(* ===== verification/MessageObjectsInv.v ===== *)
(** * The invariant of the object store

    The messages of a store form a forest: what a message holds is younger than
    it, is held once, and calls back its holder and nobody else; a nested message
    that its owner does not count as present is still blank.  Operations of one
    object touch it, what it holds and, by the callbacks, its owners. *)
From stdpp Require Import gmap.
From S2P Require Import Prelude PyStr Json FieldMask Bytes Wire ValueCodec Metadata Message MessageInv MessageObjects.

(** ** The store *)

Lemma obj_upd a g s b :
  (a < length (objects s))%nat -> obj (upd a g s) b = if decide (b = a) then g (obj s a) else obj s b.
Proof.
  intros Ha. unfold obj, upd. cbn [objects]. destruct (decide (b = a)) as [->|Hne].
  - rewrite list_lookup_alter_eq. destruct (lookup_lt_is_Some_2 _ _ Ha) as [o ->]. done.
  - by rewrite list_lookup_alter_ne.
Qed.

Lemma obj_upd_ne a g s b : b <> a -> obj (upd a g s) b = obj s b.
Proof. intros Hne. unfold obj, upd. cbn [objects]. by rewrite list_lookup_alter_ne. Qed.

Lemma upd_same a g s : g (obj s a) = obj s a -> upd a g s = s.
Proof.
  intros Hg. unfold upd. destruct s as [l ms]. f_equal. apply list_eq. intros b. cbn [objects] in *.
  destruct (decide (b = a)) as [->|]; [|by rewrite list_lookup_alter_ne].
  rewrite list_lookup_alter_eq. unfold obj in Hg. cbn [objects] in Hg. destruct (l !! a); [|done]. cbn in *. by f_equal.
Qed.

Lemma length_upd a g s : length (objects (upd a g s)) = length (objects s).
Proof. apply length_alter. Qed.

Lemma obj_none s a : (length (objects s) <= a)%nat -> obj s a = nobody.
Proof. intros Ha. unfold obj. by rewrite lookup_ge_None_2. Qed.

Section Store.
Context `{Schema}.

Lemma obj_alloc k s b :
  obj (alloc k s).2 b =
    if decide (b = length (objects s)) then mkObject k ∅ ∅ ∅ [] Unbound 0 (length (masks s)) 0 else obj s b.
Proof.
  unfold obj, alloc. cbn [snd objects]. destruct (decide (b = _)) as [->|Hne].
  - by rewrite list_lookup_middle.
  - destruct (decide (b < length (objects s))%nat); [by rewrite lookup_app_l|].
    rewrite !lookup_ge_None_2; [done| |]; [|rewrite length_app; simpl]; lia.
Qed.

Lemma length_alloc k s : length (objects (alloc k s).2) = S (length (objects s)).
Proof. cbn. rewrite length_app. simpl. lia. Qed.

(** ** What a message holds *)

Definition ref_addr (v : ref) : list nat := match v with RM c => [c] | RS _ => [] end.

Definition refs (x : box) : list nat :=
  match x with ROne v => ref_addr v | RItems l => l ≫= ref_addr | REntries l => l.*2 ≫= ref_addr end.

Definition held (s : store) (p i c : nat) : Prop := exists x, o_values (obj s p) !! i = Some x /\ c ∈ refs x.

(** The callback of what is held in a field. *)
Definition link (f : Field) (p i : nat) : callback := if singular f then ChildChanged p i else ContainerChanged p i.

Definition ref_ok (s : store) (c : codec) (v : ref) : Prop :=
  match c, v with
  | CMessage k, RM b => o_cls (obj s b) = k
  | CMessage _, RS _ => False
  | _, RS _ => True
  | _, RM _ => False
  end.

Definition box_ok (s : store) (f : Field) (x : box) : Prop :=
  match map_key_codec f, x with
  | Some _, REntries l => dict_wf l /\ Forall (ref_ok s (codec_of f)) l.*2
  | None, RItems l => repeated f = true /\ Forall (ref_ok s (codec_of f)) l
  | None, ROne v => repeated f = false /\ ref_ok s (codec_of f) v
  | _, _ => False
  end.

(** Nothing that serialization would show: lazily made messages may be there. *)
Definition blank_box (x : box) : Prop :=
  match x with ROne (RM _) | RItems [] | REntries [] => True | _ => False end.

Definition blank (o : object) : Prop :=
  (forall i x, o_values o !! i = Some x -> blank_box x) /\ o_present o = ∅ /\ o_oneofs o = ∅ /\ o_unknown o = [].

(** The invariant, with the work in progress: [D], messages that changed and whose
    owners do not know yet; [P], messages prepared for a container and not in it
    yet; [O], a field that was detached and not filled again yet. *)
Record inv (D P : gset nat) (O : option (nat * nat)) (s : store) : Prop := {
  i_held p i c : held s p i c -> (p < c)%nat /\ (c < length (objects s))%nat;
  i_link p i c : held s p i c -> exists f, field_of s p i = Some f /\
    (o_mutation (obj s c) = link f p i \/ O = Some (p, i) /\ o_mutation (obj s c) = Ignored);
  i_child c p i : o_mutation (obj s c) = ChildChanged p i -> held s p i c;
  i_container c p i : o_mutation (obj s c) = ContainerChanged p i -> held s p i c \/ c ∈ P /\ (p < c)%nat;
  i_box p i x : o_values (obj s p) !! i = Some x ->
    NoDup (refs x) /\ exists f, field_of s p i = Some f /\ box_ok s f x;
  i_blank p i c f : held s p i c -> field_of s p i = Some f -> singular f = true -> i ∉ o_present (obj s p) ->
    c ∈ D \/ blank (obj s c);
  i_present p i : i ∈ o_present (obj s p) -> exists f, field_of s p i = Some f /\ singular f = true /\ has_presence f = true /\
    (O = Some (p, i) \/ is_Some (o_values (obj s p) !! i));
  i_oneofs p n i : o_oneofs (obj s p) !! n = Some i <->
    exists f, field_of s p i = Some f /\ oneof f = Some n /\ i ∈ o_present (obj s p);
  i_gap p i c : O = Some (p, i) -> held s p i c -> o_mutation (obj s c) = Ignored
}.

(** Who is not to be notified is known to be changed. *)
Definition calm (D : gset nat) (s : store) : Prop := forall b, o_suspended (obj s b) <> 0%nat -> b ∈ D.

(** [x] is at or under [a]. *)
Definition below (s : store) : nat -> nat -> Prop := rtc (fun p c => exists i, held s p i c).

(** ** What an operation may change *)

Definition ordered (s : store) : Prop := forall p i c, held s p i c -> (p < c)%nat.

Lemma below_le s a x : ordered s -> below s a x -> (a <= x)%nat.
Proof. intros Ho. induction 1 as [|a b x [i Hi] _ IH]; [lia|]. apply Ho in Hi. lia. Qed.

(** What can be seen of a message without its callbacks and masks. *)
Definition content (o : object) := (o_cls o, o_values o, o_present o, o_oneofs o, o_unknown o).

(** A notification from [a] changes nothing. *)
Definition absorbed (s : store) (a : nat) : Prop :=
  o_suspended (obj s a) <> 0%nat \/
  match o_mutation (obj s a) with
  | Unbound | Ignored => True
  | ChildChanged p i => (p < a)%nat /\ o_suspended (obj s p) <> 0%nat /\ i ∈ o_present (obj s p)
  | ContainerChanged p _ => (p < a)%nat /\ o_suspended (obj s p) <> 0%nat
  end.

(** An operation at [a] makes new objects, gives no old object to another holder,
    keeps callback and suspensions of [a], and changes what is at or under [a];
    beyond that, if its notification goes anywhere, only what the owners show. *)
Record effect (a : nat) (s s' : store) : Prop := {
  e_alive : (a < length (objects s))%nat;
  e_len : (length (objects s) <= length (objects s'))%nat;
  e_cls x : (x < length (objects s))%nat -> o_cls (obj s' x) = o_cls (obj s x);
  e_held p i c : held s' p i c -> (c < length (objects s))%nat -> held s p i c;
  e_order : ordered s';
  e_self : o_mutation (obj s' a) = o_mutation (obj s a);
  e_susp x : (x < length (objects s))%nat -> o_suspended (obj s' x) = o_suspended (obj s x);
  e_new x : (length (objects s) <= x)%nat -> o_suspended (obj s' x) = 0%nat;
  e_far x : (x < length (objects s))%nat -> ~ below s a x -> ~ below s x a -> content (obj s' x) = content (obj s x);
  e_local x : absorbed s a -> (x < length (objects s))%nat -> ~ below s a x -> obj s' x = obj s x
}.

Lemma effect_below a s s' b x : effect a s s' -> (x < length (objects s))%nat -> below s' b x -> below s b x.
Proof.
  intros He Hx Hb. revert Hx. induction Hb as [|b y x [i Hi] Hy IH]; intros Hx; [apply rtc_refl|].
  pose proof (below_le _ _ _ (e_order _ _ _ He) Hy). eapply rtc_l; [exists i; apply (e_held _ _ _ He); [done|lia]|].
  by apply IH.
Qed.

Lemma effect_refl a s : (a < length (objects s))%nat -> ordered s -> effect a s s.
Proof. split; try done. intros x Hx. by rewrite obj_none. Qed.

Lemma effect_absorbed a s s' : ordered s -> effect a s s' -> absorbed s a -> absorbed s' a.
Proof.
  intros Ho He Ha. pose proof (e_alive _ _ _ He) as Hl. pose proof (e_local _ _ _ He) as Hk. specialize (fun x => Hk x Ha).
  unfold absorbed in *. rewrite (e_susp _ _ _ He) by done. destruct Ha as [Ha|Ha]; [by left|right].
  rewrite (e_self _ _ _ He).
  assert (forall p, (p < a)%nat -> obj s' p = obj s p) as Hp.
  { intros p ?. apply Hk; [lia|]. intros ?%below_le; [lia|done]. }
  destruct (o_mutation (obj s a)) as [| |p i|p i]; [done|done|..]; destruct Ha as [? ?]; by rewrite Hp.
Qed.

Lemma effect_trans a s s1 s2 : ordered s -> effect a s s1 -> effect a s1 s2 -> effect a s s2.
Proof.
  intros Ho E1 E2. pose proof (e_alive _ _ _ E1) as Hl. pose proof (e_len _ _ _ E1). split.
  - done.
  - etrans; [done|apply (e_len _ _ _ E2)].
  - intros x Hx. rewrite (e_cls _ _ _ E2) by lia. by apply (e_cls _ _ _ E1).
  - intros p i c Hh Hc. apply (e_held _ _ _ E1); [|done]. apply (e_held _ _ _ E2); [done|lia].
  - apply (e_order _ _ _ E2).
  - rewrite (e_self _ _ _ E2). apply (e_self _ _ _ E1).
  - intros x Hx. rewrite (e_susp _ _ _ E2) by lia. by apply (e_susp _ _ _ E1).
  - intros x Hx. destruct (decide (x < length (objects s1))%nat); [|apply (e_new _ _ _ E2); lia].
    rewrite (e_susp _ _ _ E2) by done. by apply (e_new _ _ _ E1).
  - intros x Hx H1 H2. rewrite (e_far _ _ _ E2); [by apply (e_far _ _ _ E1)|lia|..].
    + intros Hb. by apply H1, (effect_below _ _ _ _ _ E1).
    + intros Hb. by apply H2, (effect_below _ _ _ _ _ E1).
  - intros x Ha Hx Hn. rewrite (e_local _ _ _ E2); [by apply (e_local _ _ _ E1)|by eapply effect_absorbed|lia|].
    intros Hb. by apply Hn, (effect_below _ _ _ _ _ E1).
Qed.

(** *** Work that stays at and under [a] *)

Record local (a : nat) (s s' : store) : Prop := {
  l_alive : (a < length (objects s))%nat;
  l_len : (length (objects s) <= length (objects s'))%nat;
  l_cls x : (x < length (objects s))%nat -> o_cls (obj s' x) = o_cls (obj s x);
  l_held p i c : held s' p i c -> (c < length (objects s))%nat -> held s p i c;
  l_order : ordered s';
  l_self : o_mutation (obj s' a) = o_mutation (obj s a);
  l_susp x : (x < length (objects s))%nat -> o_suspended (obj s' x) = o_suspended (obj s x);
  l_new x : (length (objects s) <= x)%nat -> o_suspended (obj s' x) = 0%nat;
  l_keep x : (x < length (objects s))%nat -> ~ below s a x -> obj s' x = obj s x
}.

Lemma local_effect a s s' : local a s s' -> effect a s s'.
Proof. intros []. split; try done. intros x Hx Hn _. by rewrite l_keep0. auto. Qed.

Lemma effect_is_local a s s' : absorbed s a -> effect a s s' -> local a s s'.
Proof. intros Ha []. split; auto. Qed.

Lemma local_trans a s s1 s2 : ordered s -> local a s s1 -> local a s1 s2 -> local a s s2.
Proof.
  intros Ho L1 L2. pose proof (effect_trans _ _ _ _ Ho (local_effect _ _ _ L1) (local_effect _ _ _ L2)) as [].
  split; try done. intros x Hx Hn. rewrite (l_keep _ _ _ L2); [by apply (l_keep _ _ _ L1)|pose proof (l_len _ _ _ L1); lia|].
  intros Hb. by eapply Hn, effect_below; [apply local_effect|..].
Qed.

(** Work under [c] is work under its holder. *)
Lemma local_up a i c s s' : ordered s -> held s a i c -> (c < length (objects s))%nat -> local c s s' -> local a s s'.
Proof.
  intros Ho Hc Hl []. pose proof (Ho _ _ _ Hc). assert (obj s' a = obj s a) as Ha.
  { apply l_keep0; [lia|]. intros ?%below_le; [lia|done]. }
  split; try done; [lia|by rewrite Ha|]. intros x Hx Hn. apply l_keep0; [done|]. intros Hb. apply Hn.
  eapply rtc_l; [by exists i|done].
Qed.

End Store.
★ ★ ★ ★
Your objective —
How many of the lines in this material contain the word "decide"? State the number and nothing else.

Answer to this exercise —
7